Living in Hong Kong, Paris, and the US, Singh has shot for all the big journals National Geographic, The New Yorker, Time but these have only been support systems to fund his books, whose subjects have remained steadfastly Indian. Interestingly, Singh's contemporaries in India are quick to chorus their tributes to the seriousness of his undertaking, and the quality of his lens, especially in his early books on the Ganges, Benares, Calcutta and the Grand Trunk Road: He's a thinking photographer, he's taken the western tradition of street photography and given it a new non-western direction,' says Ram Rahman; He's a colour photographer of truly international class,' adds Sanjeev Saith; He has some very precious images,' agrees Raghu Rai. But the critical parentheses are quick to follow and debates about Singh's work are very heated, fuelled, it seems, in part by his reputed crustiness; and by what many consider to be the tapering quality of his recent work. He made the world of seeing so phenomenal, I envied him,' says Dilip Mehta, but now he's a fallen icon. The perceived fall is largely due to the fact that Singh has begun to use his frames as a dialogue with western aesthetics and art. And this leaves many viewers cold. A photograph should have the ability to live for itself beyond style, trend and colour, says Raghu Rai. Singhs work has gone beyond the level of responses like oh, lovely picture, explains Saith, but sometimes hes too dry for appreciation of the simple eye.
Too esoteric? Or merely veering dangerously close to the ordinary? The debate continues but Singh's ways of seeing have become more complex and layered. In his recent work, the drama of his earlier lens has given way to the presence of many fractured planes windows, mirrors, open doors with which Singh nuances and reinvents the ordinary. The loiterer, it seems, is no longer an amiable bystander, hes now looking for his place in art history. Finally, then, to the question many have been asking: why have a mid-career retrospective? Is this, as some suggest, a sign of a tired lens? Or is it just that Singh has deftly suspended his career for our musing, and is already moving on as David Travis, curator of photography, Art Institute of Chicago, says in the preface to Singh's retrospective album, River of Colour (Phaidon, £35).

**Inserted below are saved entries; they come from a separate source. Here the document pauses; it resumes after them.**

(* ===== verification/Connections.v ===== *)
(** * Every connection of a running server

    The invariant of a session, with its outbound ring, was proved over calls
    of the session's interface. Here it is carried through the server: in every
    state the threads can reach, each connection's session satisfies it, and
    whatever waits to be handled or reported is free of the separator, so that
    every report that will be written is a well-formed message. *)

From S2P Require Import Prelude Types PriceLevel SortedMap OrderBook Matcher Text Messages Serializer Parser ParserProps CodecProps CodecTheorems Session SessionProps Resend SessionTheorems Server ServerTheorems Reports Threads Stored ThreadTheorems.

Definition clean_clord (c : ClOrdID) : Prop := kSohWire ∉ c.

Lemma wire_plain : plain_separator kSohWire.
Proof. by left. Qed.

Lemma clean_clords m : clean kSohWire m → clords_ok clean_clord m.
Proof.
  intros Hm. assert (∀ t, kSohWire ∉ value_or [] t m) as Hv; [|split; apply Hv].
  intros t. unfold value_or. destruct (get t m) eqn:Hg; cbn [default]; [by eapply clean_get|apply not_elem_of_nil].
Qed.

(** An event made of clean identifiers has a well-formed report. *)
Lemma event_body ev body :
  event_typed clean_clord ev → report_body ev = Some body → app_body kSohWire mt_ExecutionReport body.
Proof.
  assert (∀ ev, reportable kSohWire ev → report_body ev = Some body → app_body kSohWire mt_ExecutionReport body) as Hr.
  { intros e (b & Hb & Hok). rewrite Hb. by intros [= <-]. }
  pose proof wire_plain as Hp.
  destruct ev as [t|a|r|c|r]; cbn [event_typed]; intros He; [| | | |done]; apply Hr.
  - apply trade_reportable; [done|apply He].
  - apply ack_reportable; [done|apply He].
  - destruct He as [Hc Hreason]. destruct r as [c reason]. cbn [r_clord r_reason] in *. subst reason.
    eexists. split; [reflexivity|]. cbn [r_clord r_reason]. apply app_body_of; [done| |by vm_compute].
    repeat (apply Forall_cons_2; cbn [snd]; [first [exact Hc|literal]|]). apply Forall_nil_2.
  - destruct He as [Hc Ho]. eexists. split; [reflexivity|]. apply app_body_of; [done| |by vm_compute].
    repeat (apply Forall_cons_2; cbn [snd]; [first [exact Hc|exact Ho|literal]|]). apply Forall_nil_2.
Qed.

Section connections.
Context `{Env} `{Net}.

(** ** Messages for the application *)

Lemma handle_message_app m s st s' : handle_message m s = Ok (st, s') → app st = [] ∨ app st = [m].
Proof.
  unfold handle_message. destruct (seq m) as [sq| | |]; try done. cbn [rbind]. destruct (bool_decide _).
  { destruct (negb _); [intros [= <- _]; by left|]. unfold handle_logon, steady_now.
    destruct (match get tag_TargetCompID m with Some _ => _ | None => _ end); [intros [= <- _]; by left|].
    destruct (build_message _ _). intros [= <- _]. by left. }
  destruct (_ >? _); [destruct (build_resend_request _ _); intros [= <- _]; by left|].
  destruct (_ && _); [destruct (send_logout _ _); intros [= <- _]; by left|].
  intros [_ [[Ha _]|[Ha _]]]%dispatch_apps; auto.
Qed.

Lemma receive_apps fuel : ∀ total s st s',
  Separator (soh_ s) → zlen (in_buf_ s) < two64 - 7 → Forall (clean (soh_ s)) (app total) →
  receive fuel total s = Ok (st, s') → Forall (clean (soh_ s)) (app st).
Proof.
  induction fuel as [|fuel IH]; intros total s st s' Hsep Hl Ht He;
    (destruct (decide (in_buf_ s = [])) as [Hn|Hn]; [rewrite receive_nil in He by done; by injection He as <- <-|]).
  { cbn [receive] in He. by destruct (in_buf_ s). }
  rewrite receive_S in He by done. destruct (parse_one (soh_ s) (in_buf_ s)) as [pr| | |] eqn:Hp; try done. cbn [rbind] in He.
  destruct (err pr) eqn:Herr; try (destruct (send_logout _ s) as [w s1]; by injection He as <- <-); [|by injection He as <- <-].
  destruct (handle_message (msg pr) (accept pr s)) as [[st1 s1]| | |] eqn:Hm; try done. cbn [rbind] in He.
  destruct (accept_handled _ _ _ _ Hsep Hl Hp Herr Hm) as (_ & Hlen & (Hsoh & _)).
  assert (Forall (clean (soh_ s)) (app (add_step total st1))) as Ht'.
  { cbn [app add_step]. apply Forall_app. split; [done|].
    destruct (handle_message_app _ _ _ _ Hm) as [-> | ->]; [by apply Forall_nil_2|]. apply Forall_singleton. by eapply parsed_clean. }
  destruct (disconnect st1); [by injection He as <- <-|].
  rewrite <- Hsoh. eapply IH; [by rewrite Hsoh|unfold zlen in *; lia|by rewrite Hsoh|exact He].
Qed.

(** ** One connection *)

Definition conn_ok (c : Conn) : Prop := soh_ (sess c) = kSohWire ∧ sess_ok (sess c).

(** Room for another read and what it makes the session send. *)
Definition conn_fits (c : Conn) : Prop := out_seq_ (sess c) + zlen (in_buf_ (sess c)) + 8200 < two64.

#[local] Notation server_clean := (server_typed clean_clord).

Lemma write_all_conn b c : post True (λ r, sess r.2 = sess c) (write_all b c).
Proof.
  unfold write_all. generalize (length b). intros fuel. revert b c.
  induction fuel as [|fuel IH]; intros [|x b] c; cbn [send_loop]; try done.
  destruct (net_send _ _ _) as [w| |]; [|done|done]. destruct (_ <=? 0); [done|]. destruct (_ >? _); [done|].
  set (c1 := transmit _ c). change (sess c) with (sess c1). apply IH.
Qed.

Lemma tick_conn t s : EnvLaws (soh_ s) → sess_ok s → out_seq_ s + 1 < two64 → sess_ok (tick t s).2 ∧ soh_ (tick t s).2 = soh_ s.
Proof. intros Henv Hs Hlt. apply (api_step_ok s); [done|done|by apply api_tick]. Qed.

Lemma on_bytes_conn data s st s' :
  EnvLaws (soh_ s) → sess_ok s → zlen data ≤ 8192 → out_seq_ s + zlen (in_buf_ s) + 8200 < two64 →
  on_bytes data s = Ok (st, s') →
  sess_ok s' ∧ soh_ s' = soh_ s ∧ out_seq_ s' + 1 < two64 ∧ Forall (clean (soh_ s)) (app st).
Proof.
  intros Henv Hs Hd Hfit He. pose proof (so_seq _ Hs). unfold on_bytes in He.
  pose proof (receive_setup _ _ _ _ _ He) as (Hsoh & _). set (s0 := set_in_buf _ s) in *.
  assert (zlen (in_buf_ s0) = zlen (in_buf_ s) + zlen data) as Hl by apply zlen_app.
  change (out_seq_ s) with (out_seq_ s0) in *.
  pose proof (receive_apps _ no_step s0 _ _ (plain_separator_ok _ (so_sep _ Hs)) ltac:(lia) (Forall_nil_2 _) He) as Happ.
  apply receive_ok in He as [Hok Hle]; [|done|by apply (sess_ok_same s)|lia|lia].
  pose proof (zlen_nonneg (in_buf_ s')). split; [done|]. split; [done|]. split; [lia|done].
Qed.

Lemma session_read_conn r c :
  EnvLaws kSohWire → ready_ok r → conn_ok c → conn_fits c →
  post True (λ x, Forall (clean kSohWire) x.1.1.2 ∧ conn_ok x.2) (session_read r c).
Proof.
  intros Henv Hr [Hsoh Hok] Hfit. unfold conn_fits in Hfit. rewrite <- Hsoh in Henv.
  pose proof (zlen_nonneg (in_buf_ (sess c))). pose proof (so_seq _ Hok).
  destruct r as [| |t| |data t]; cbn [session_read]; try (by split; [apply Forall_nil_2|]).
  - destruct (tick_conn t (sess c) Henv Hok ltac:(lia)) as [Hok1 Hsoh1]. destruct (tick t (sess c)) as [st s1].
    split; [by apply Forall_nil_2|]. split; [|done]. cbn in *. congruence.
  - destruct (on_bytes data (sess c)) as [[st s1]| | |] eqn:Hb; try done. cbn [rbind].
    destruct (on_bytes_conn _ _ _ _ Henv Hok ltac:(apply Hr) Hfit Hb) as (Hok1 & Hsoh1 & Hlt & Happ).
    destruct (tick_conn t s1) as [Hok2 Hsoh2]; [by rewrite Hsoh1|done|done|]. destruct (tick t s1) as [tst s2].
    split; [by rewrite <- Hsoh|]. split; [|done]. cbn in *. congruence.
Qed.

Lemma send_report_conn ev c sv :
  EnvLaws kSohWire → conn_ok c → conn_fits c → server_clean sv → event_typed clean_clord ev →
  post True (λ x, conn_ok x.1.2 ∧ server_clean x.2) (send_report ev c sv).
Proof.
  intros Henv [Hsoh Hok] Hfit Hsv Hev. unfold send_report. destruct (report_body ev) as [body|] eqn:Hb; [|done].
  apply (event_body _ _ Hev) in Hb. unfold conn_fits in Hfit. pose proof (zlen_nonneg (in_buf_ (sess c))).
  destruct (api_step_ok (sess c) (send_execution_report body (sess c)).2) as [Hok1 Hsoh1];
    [by rewrite Hsoh|done|by apply api_report; [lia|rewrite Hsoh]|].
  destruct (send_execution_report body (sess c)) as [w s1]. cbn [snd] in *.
  eapply post_bind; [apply write_all_conn|]. intros [[] c1] Hc1; cbn [fst snd sess set_sess] in *.
  - split; [|by apply count_out_typed]. split; cbn [fst snd]; rewrite Hc1; [congruence|done].
  - split; [|done]. split; cbn [fst snd]; rewrite Hc1; [congruence|done].
Qed.

End connections.

#[local] Notation server_clean := (server_typed clean_clord).

(** ** Threads *)

Definition thread_ok (t : Thread) : Prop :=
  @EnvLaws (t_env t) kSohWire ∧ conn_ok (t_conn t) ∧
  match t_phase t with
  | Writing _ ms _ | Handling ms _ => Forall (clean kSohWire) ms
  | Locking m ms _ => Forall (clean kSohWire) (m :: ms)
  | Reporting evs ms _ => Forall (event_typed clean_clord) evs ∧ Forall (clean kSohWire) ms
  | _ => True
  end.

Lemma thread_step_ok run r t sv :
  ready_ok r → thread_ok t → conn_fits (t_conn t) → server_clean sv →
  post True (λ x, thread_ok x.1 ∧ server_clean x.2) (thread_step run r t sv).
Proof.
  intros Hr (Henv & Hc & Ht) Hfit Hs. unfold thread_step.
  destruct (t_phase t) as [| |[|w ws] ms dis|[|m ms] dis|m ms dis|[|ev evs] ms dis|] eqn:Hp.
  - split; [|done]. split; [done|]. split; [done|]. by destruct run.
  - eapply post_bind; [by apply (@session_read_conn (t_env t))|].
    by intros [[[ws ms] d] c1] [? ?].
  - by split.
  - eapply post_bind; [apply (@write_all_conn (t_net t))|]. intros [b c1] Hc1. cbn [snd] in Hc1.
    assert (conn_ok c1) as Hok by (unfold conn_ok; by rewrite Hc1). destruct b; (split; [done|]); [by apply count_out_typed|done].
  - split; [|done]. split; [done|]. split; [done|]. by destruct dis.
  - split; [done|]. by apply count_in_typed.
  - apply Forall_cons in Ht as [Hm Hms].
    pose proof (handle_app_typed clean_clord m sv Hs (clean_clords m Hm)) as Hpost.
    destruct (handle_app m sv) as [[evs sv1]| | |]; try done. by destruct Hpost.
  - by destruct Ht.
  - destruct Ht as [[Hev Hevs]%Forall_cons Hms]. eapply post_bind; [by apply (@send_report_conn (t_env t) (t_net t))|].
    intros [[[] c1] sv1] [? ?]; by split.
  - split; [|done]. split; [done|]. split; [done|]. cbn. by rewrite Hp.
Qed.

(** ** The process *)

Definition config_ok (cfg : ServerConfig) : Prop :=
  kSohWire ∉ sc_sender_comp_id cfg ∧ in_u64 (sc_heartbeat_secs cfg).

(** Clients whose clocks print times without the separator. *)
Definition plain_clocks (e : Env) (n : Net) : Prop := @EnvLaws e kSohWire.

(** The configuration, the shared state and every thread in order. *)
Notation tcp_ok W cfg := (holds W cfg (server_typed clean_clord) thread_ok).
Definition tcp_fits (s : TcpServer) : Prop := Forall (λ t, conn_fits (t_conn t)) (session_threads_ s).

(** Runs in which no buffer and no counter comes near 2^64. *)
Inductive fit_run (W : Env → Net → Prop) : list Message → TcpServer → Outcome → Prop :=
| fit_refl s : fit_run W [] s (Running s)
| fit_step tr s s1 l o : fit_run W tr s (Running s1) → tcp_fits s1 → step W l s1 o → fit_run W (tr ++ l) s o.

Lemma new_conn_ok cfg fd : config_ok cfg → conn_ok (new_conn cfg fd).
Proof.
  intros [Hme Hhb]. split; [done|]. apply new_session_ok; [by left|done|apply not_elem_of_nil|done|done].
Qed.

Lemma step_ok cfg l s s' :
  config_ok cfg → tcp_ok plain_clocks cfg s → tcp_fits s → step plain_clocks l s (Running s') → tcp_ok plain_clocks cfg s'.
Proof.
  intros Hcfg Hok Hfit. apply (step_holds _ _ _ _ (λ t, conn_fits (t_conn t))); [| |done|done].
  - intros p Hp. split; [done|]. split; [by apply new_conn_ok|done].
  - intros run r t sv t' sv' Hr Ht Hf Hs He. pose proof (thread_step_ok run r t sv Hr Ht Hf Hs) as Hpost. by rewrite He in Hpost.
Qed.

(** C31: every connection stays in order. In every state the server's threads
    can reach, whatever the clients send and however the threads interleave, as
    long as no buffer and no sequence number comes near 2^64 and the clocks print
    times without the separator: each session satisfies its invariant
    (identities free of the separator, the ring holding exactly the last messages
    sent, numbered consecutively up to the counter, each a serialized message
    with its own number); the messages waiting for the book lock and the
    identifiers of all resting orders and pending events are free of the
    separator, so that no client can break the framing of another client's
    reports. *)
Theorem connections_in_order cfg tr s :
  config_ok cfg → fit_run plain_clocks tr (new_tcp cfg) (Running s) → tcp_ok plain_clocks cfg s.
Proof.
  intros Hcfg Hrun. remember (new_tcp cfg) as s0 eqn:Hs0. remember (Running s) as o eqn:Ho. revert s Ho.
  induction Hrun as [s1|tr s0 s1 l o Hrun IH Hfit Hstep]; intros s Ho; [|subst o; eapply step_ok; [done|by apply IH|done|done]].
  injection Ho as <-. subst s1. apply new_holds, new_server_typed.
Qed.

(** ** A concrete run *)

#[global] Instance conn_fits_dec c : Decision (conn_fits c).
Proof. unfold conn_fits. apply _. Defined.
#[global] Instance tcp_fits_dec s : Decision (tcp_fits s).
Proof. unfold tcp_fits. apply _. Defined.

Fixpoint fits_along (acts : list Action) (s : TcpServer) : bool :=
  match acts with
  | [] => true
  | a :: acts => bool_decide (tcp_fits s) && match play_step a s with Some (_, s) => fits_along acts s | None => false end
  end.

Lemma play_fit W acts : ∀ tr s0 s,
  Forall (action_ok W) acts → fit_run W tr s0 (Running s) → fits_along acts s = true →
  ∃ x, play acts tr s = Some x ∧ fit_run W x.1 s0 (Running x.2).
Proof.
  induction acts as [|a acts IH]; intros tr s0 s Hok Hrun; cbn [play fits_along]; [by exists (tr, s)|].
  apply Forall_cons in Hok as [Ha Hok]. intros [Hf%bool_decide_eq_true Hfs]%andb_true_iff.
  destruct (play_step a s) as [[l s1]|] eqn:Hs; [|done]. cbn [mbind option_bind].
  apply IH; [done| |done]. eapply fit_step; [exact Hrun|done|by eapply play_step_sound].
Qed.

Lemma played_fit W cfg acts :
  Forall (action_ok W) acts → fits_along acts (new_tcp cfg) = true →
  fit_run W (played cfg acts).1 (new_tcp cfg) (Running (played cfg acts).2).
Proof.
  intros Hok Hf. destruct (play_fit W acts [] (new_tcp cfg) (new_tcp cfg) Hok (fit_refl _ _) Hf) as (x & Hx & Hr).
  unfold played. by rewrite Hx.
Qed.

Lemma connections_in_order_witness :
  length (session_threads_ ex_played.2) = 2%nat ∧ tcp_ok plain_clocks default_config ex_played.2.
Proof.
  split; [vm_compute; reflexivity|].
  apply (connections_in_order default_config ex_played.1); [split; decided|]. apply played_fit; [|vm_compute; reflexivity].
  assert (∀ fd, admits plain_clocks (ex_peer fd)) as Hp by (intros fd; apply ex_env_plain; by left).
  unfold ex_schedule, ex_logons; cbn [turns reads replicate Datatypes.app].
  repeat (apply Forall_cons_2; [first [exact (Hp _)|exact Logic.I]|]); apply Forall_nil_2.
Defined.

I want to merge intuition with the thought out picture, says Singh of his new books, one of which will centre around the Ambassador car as form. Ironically, the River of Colour looks forward to this movement in Singhs work, the promise of a future flowering, a newer form. Whether that movement excites his audience or leaves them cold remains to be seen. Perhaps, it doesn't matter. Because, as Singh says of himself, he stands remarkably alone.